SCENE XI
Of Gorse and Wild Thyme
I slept under the wagon in a sleeping bag of cotton so thin that I could feel every contour of the hard ground beneath me, and dreamed of the fight in the Cresdon pub when I had met the party. I was back in the chest and the soldier was opening it, seeing me, grinning . . .
And then . . . something.
I couldn’t remember it properly, but there had been a strange amber light. . . .
When I woke, my right arm numb and my back aching, I found myself wondering how my life could have been so screwed up in only twenty-four hours. Half an hour later, Mithos told me in a confiding voice that I wasn’t exactly pulling my weight as far as dismantling the camp was concerned. This was true. I started to tell Mithos that I had a bad back, but he just gave me one of those please-don’t-waste-my-time looks of his and tossed me a canvas bag that felt like it had a cow in it.

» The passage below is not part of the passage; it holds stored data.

(** * nexus dev-mode watcher and start-module generation

    A shallow embedding of
      - [createPathMatcher], [createWatcher] and [restart]
        (the watcher module, lib/watcher/watcher.ts), and
      - [createStartModuleContent] (runtime/start/start-module.ts),
    followed by the properties of the restart protocol, of the path
    matcher and of the generated start module. *)

From Stdlib Require Import String Ascii List Bool Arith Lia.
Import ListNotations.
Local Open Scope string_scope.
Local Open Scope list_scope.

(* ===================================================================== *)
(** * Path matcher *)
(* ===================================================================== *)

Module Matcher.

(** [item.charAt(0) === '!'] *)
Definition isNegated (item : string) : bool :=
  match item with
  | String c _ => Ascii.eqb c "!"%char
  | EmptyString => false
  end.

(** [item.slice(1)] *)
Definition slice1 (item : string) : string :=
  match item with
  | String _ rest => rest
  | EmptyString => EmptyString
  end.

Section Anymatch.

(** The glob test of the [picomatch] package: [glob pattern path]. It is
    the only part of matching that looks inside a pattern, and it is kept
    abstract here. *)
Variable glob : string -> string -> bool.

(** A positive string matcher of [anymatch] accepts the path itself or
    anything its glob accepts. *)
Definition satisfies (pattern path : string) : bool :=
  String.eqb pattern path || glob pattern path.

(** The [anymatch] package applied to an array of string matchers and a
    path: strings that start with [!] are negated globs, tested first and
    with the [!] removed; a path that one of them accepts is rejected.
    Otherwise the path is accepted when some remaining matcher accepts
    it. *)
Definition anymatch (matchers : list string) (path : string) : bool :=
  let negatedGlobs := map slice1 (filter isNegated matchers) in
  let patterns := filter (fun item => negb (isNegated item)) matchers in
  if existsb (fun nglob => glob nglob path) negatedGlobs then false
  else existsb (fun pattern => satisfies pattern path) patterns.

(** [createPathMatcher({ toMatch, toIgnore })] *)
Definition createPathMatcher
    (toMatch toIgnore : option (list string)) : string -> bool :=
  let toAllow := match toMatch with Some l => l | None => [] end in
  let toIgnore :=
    match toIgnore with
    | Some l => map (fun pattern => ("!" ++ pattern)%string) l
    | None => []
    end in
  let matchers := toAllow ++ toIgnore in
  anymatch matchers.

End Anymatch.

(** ** A reference glob

    Enough of the glob language to run the matcher on concrete patterns:
    literal characters, [?], [*] inside one path segment and a [**]
    segment standing for any number of segments. *)

Fixpoint wild (p : list ascii) : list ascii -> bool :=
  match p with
  | [] => fun s => match s with [] => true | _ => false end
  | c :: p' =>
      if Ascii.eqb c "*"%char then
        fix star (s : list ascii) : bool :=
          wild p' s || match s with [] => false | _ :: s' => star s' end
      else
        fun s =>
          match s with
          | [] => false
          | d :: s' => (Ascii.eqb c d || Ascii.eqb c "?"%char) && wild p' s'
          end
  end.

Fixpoint splitOn (sep : ascii) (acc : list ascii) (s : list ascii)
    : list (list ascii) :=
  match s with
  | [] => [rev acc]
  | c :: s' =>
      if Ascii.eqb c sep then rev acc :: splitOn sep [] s'
      else splitOn sep (c :: acc) s'
  end.

Definition segments (s : string) : list (list ascii) :=
  splitOn "/"%char [] (list_ascii_of_string s).

Definition isGlobstar (seg : list ascii) : bool :=
  match seg with
  | [a; b] => Ascii.eqb a "*"%char && Ascii.eqb b "*"%char
  | _ => false
  end.

Fixpoint segmatch (ps : list (list ascii)) : list (list ascii) -> bool :=
  match ps with
  | [] => fun ss => match ss with [] => true | _ => false end
  | p :: ps' =>
      if isGlobstar p then
        fix skip (ss : list (list ascii)) : bool :=
          segmatch ps' ss || match ss with [] => false | _ :: ss' => skip ss' end
      else
        fun ss =>
          match ss with
          | [] => false
          | s :: ss' => wild p s && segmatch ps' ss'
          end
  end.

Definition refglob (pattern path : string) : bool :=
  segmatch (segments pattern) (segments path).

End Matcher.

(* ===================================================================== *)
(** * The watcher: data model *)
(* ===================================================================== *)

Module Watcher.

Import Matcher.

Definition Error := string.

(** [Chok.ChangeEvent['type']] *)
Inductive ChokChangeType := add | addDir | change | unlink | unlinkDir.

(** [PostInitChangeEvent]: a watch event or a restart asked for by a
    plugin; both carry a file. *)
Inductive PostInitChangeEvent :=
| ChokEvent (type : ChokChangeType) (file : string)
| PluginEvent (file : string).

(** [ChangeEvent = PostInitChangeEvent | InitChangeEvent]; the init event
    is [{ type: 'init', file: null }]. *)
Inductive ChangeEvent :=
| InitEvent
| PostInit (e : PostInitChangeEvent).

Definition fileOf (e : PostInitChangeEvent) : string :=
  match e with
  | ChokEvent _ f => f
  | PluginEvent f => f
  end.

(** [RunnerOptions] *)
Record RunnerOptions := {
  environmentAdditions : option (list (string * string))
}.

(** What a call, or an awaited promise, comes to: a value or an error. *)
Inductive Outcome (A : Type) : Type :=
| Returns (a : A)
| Throws (e : Error).
Arguments Returns {A} a.
Arguments Throws {A} e.

(** [plugin.dev.addToWatcherSettings]; every field is optional. *)
Record WatcherSettings := {
  watchFilePatterns : option (list string);
  (** [listeners?.app?.ignoreFilePatterns] *)
  appIgnoreFilePatterns : option (list string);
  (** [listeners?.plugin?.allowFilePatterns] *)
  pluginAllowFilePatterns : option (list string);
  (** [listeners?.plugin?.ignoreFilePatterns] *)
  pluginIgnoreFilePatterns : option (list string)
}.

(** [WorktimeHooks] (the [dev] part of a plugin). A hook is optional. A
    call of a hook returns or throws; [onBeforeWatcherStartOrRestart]
    returns something that is awaited, which then gives the runner changes
    (or nothing) or an error. [onBeforeWatcherRestart] and
    [onAfterWatcherRestart] may return a promise as well, given here by
    what it comes to; the watcher does not look at what these two return.
    A hook is given by what a call of it comes to; the state that a plugin
    keeps for itself is not modelled, and what a plugin does with the
    controls it was handed is an event of its own (see [Event]). *)
Record WorktimeHooks := {
  addToWatcherSettings : WatcherSettings;
  onBeforeWatcherStartOrRestart :
    option (ChangeEvent -> Outcome (Outcome (option RunnerOptions)));
  onBeforeWatcherRestart : option (unit -> Outcome (Outcome unit));
  onAfterWatcherRestart : option (unit -> Outcome (Outcome unit));
  onFileWatcherEvent : option (ChokChangeType -> string -> Outcome unit)
}.

(** [Options], as far as the watcher reads them. *)
Record Opts := {
  sourceRoot : string;
  plugins : list WorktimeHooks
}.

Inductive LogLevel := trace | info | error.

Inductive LogContext :=
| NoContext
| HookName (name : string)
| OfEvent (event : ChangeEvent)
| OfFile (file : string)
| OfError (e : Error).

(** What the watcher does to its collaborators, in the order it does it.
    A plugin is named by its position in [options.plugins]. *)
Inductive Action :=
| Log (level : LogLevel) (msg : string) (context : LogContext)
| ClearConsole
| CompilerInit
| CompileChanged (file : string)
| LinkUpdateOptions (runnerChanges : RunnerOptions)
| LinkStartOrRestart
| LinkStop
| ChokWatch (paths : list string)
| WatcherAddSilently (file : string)
| WatcherPause
| WatcherResume
| Call_onBeforeWatcherStartOrRestart (plugin : nat) (event : ChangeEvent)
| Call_onBeforeWatcherRestart (plugin : nat)
| Call_onAfterWatcherRestart (plugin : nat)
| Call_onFileWatcherEvent (plugin : nat) (event : ChokChangeType) (file : string)
| SetRestarting (value : bool)
| Uncaught (e : Error).

(** ** Code with suspension points

    The body of a callback or of an async function, in continuation
    style. [Await] and [AwaitLink] are the two places where the code
    gives the control back: at [await <hook result>] and at
    [await link.startOrRestart()]. [Async body next] calls an async
    function without awaiting it: [body] runs up to its first suspension
    and the caller goes on with [next]. *)
Inductive Proc :=
| Done
| Throw (e : Error)
| Do (a : Action) (next : Proc)
| ReadRestarting (next : bool -> Proc)
| WriteRestarting (value : bool) (next : Proc)
| Await (promise : Outcome (option RunnerOptions))
        (next : option RunnerOptions -> Proc)
| AwaitLink (next : Proc)
| Async (body : Proc) (next : Proc).

Definition Stmt := Proc -> Proc.

Notation "s ;; k" := (s k) (at level 61, right associativity, only parsing).

(** A suspended async function and what it waits for. *)
Inductive Suspended :=
| OnPromise (promise : Outcome (option RunnerOptions))
            (next : option RunnerOptions -> Proc)
| OnLink (next : Proc).

(** The mutable state of the watcher: the [restarting] flag of
    [createWatcher], whether the file watcher is paused, and the async
    functions that are suspended. *)
Record Machine := {
  restarting : bool;
  paused : bool;
  pending : list Suspended
}.

(** Modelled from the spec: the file watcher that [Chok.watch] returns
    (./chokidar) is not part of the sources. Its [pause()] stops the
    intake of watch events and its [resume()] starts it again; nothing
    else changes whether it is paused. *)
Definition watcherPaused (a : Action) (paused : bool) : bool :=
  match a with
  | WatcherPause => true
  | WatcherResume => false
  | _ => paused
  end.

Definition perform (a : Action) (m : Machine) : Machine :=
  {| restarting := restarting m;
     paused := watcherPaused a (paused m);
     pending := pending m |}.

Definition setRestarting (value : bool) (m : Machine) : Machine :=
  {| restarting := value; paused := paused m; pending := pending m |}.

Definition suspend (s : Suspended) (m : Machine) : Machine :=
  {| restarting := restarting m;
     paused := paused m;
     pending := pending m ++ [s] |}.

(** Run code up to its end or its next suspension point. An error that
    reaches the end of a callback or of an async function is reported as
    [Uncaught]. *)
Fixpoint exec (p : Proc) (m : Machine) : Machine * list Action :=
  match p with
  | Done => (m, [])
  | Throw e => (m, [Uncaught e])
  | Do a next =>
      let (m', out) := exec next (perform a m) in (m', a :: out)
  | ReadRestarting next => exec (next (restarting m)) m
  | WriteRestarting value next =>
      let (m', out) := exec next (setRestarting value m) in
      (m', SetRestarting value :: out)
  | Await promise next => (suspend (OnPromise promise next) m, [])
  | AwaitLink next => (suspend (OnLink next) m, [])
  | Async body next =>
      let (m1, out1) := exec body m in
      let (m2, out2) := exec next m1 in
      (m2, out1 ++ out2)
  end.

(** Events of the environment: the sources that call into the watcher. *)
Inductive Event :=
| WatchAll (type : ChokChangeType) (file : string)
| WatchError (e : Error)
| WatchReady
| RunnerImportedModule (filePath : string)
| ServerListening
| LensRestart (file : string)
| LensPause
| LensResume
| BeforeExit
| PromiseSettled (n : nat)
| LinkSettled (n : nat) (result : Outcome unit).

Fixpoint entriesFrom {A : Type} (i : nat) (l : list A) : list (nat * A) :=
  match l with
  | [] => []
  | x :: l' => (i, x) :: entriesFrom (S i) l'
  end.

Fixpoint removeNth {A : Type} (n : nat) (l : list A) : list A :=
  match n, l with
  | _, [] => []
  | O, _ :: l' => l'
  | S n', x :: l' => x :: removeNth n' l'
  end.

Definition wake (n : nat) (m : Machine) : Machine :=
  {| restarting := restarting m;
     paused := paused m;
     pending := removeNth n (pending m) |}.

Definition initial : Machine :=
  {| restarting := false; paused := false; pending := [] |}.

Definition andThen (r : Machine * list Action)
    (f : Machine -> Machine * list Action) : Machine * list Action :=
  let (m, out) := r in
  let (m', out') := f m in
  (m', out ++ out').

(* ===================================================================== *)
(** * The watcher: [createWatcher] *)
(* ===================================================================== *)

Section CreateWatcher.

Variable glob : string -> string -> bool.
Variable options : Opts.
(** [compiler.tsConfigPath] *)
Variable tsConfigPath : string.

(** [options.plugins], each plugin with its position. *)
Definition registered : list (nat * WorktimeHooks) :=
  entriesFrom 0 (plugins options).

(** [for (const plugin of plugins) { const runnerChanges = await
    plugin.dev.onBeforeWatcherStartOrRestart?.(change); if
    (runnerChanges) link.updateOptions(runnerChanges) }]. Without the
    hook the code awaits [undefined]. *)
Fixpoint forAwait_onBeforeWatcherStartOrRestart
    (change : ChangeEvent) (ps : list (nat * WorktimeHooks)) : Stmt :=
  fun next =>
  match ps with
  | [] => next
  | (i, plugin) :: rest =>
      match onBeforeWatcherStartOrRestart plugin with
      | None =>
          Await (Returns None) (fun _ =>
            forAwait_onBeforeWatcherStartOrRestart change rest next)
      | Some hook =>
          Do (Call_onBeforeWatcherStartOrRestart i change) ;;
          match hook change with
          | Throws e => Throw e
          | Returns promise =>
              Await promise (fun runnerChanges =>
                match runnerChanges with
                | Some changes =>
                    Do (LinkUpdateOptions changes) ;;
                    forAwait_onBeforeWatcherStartOrRestart change rest next
                | None =>
                    forAwait_onBeforeWatcherStartOrRestart change rest next
                end)
          end
      end
  end.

So I lugged bags and boxes back into the wagon and Mithos watched and prompted me to the thrilling act of high adventure I might try next: washing the breakfast pans. I fed the horses (at arm’s length). I stamped out the fire and buried the ashes. I put more stuff in the wagon. I wasn’t sure I could take all this excitement.
Orgos re-dressed the wound on my leg, which showed no sign of infection and would be gone altogether soon.
“Morning, Will,” said Garnet unexpectedly. “Will you be riding on the wagon again today?”
“I expect so,” I said guardedly. “Why?”
“Would you mind doing me a favor?”
I regarded him steadily and waited.
“It’s not a big job but my hands will be full since I’ll be riding escort. Some of the armor we acquired in Cresdon needs cleaning up.”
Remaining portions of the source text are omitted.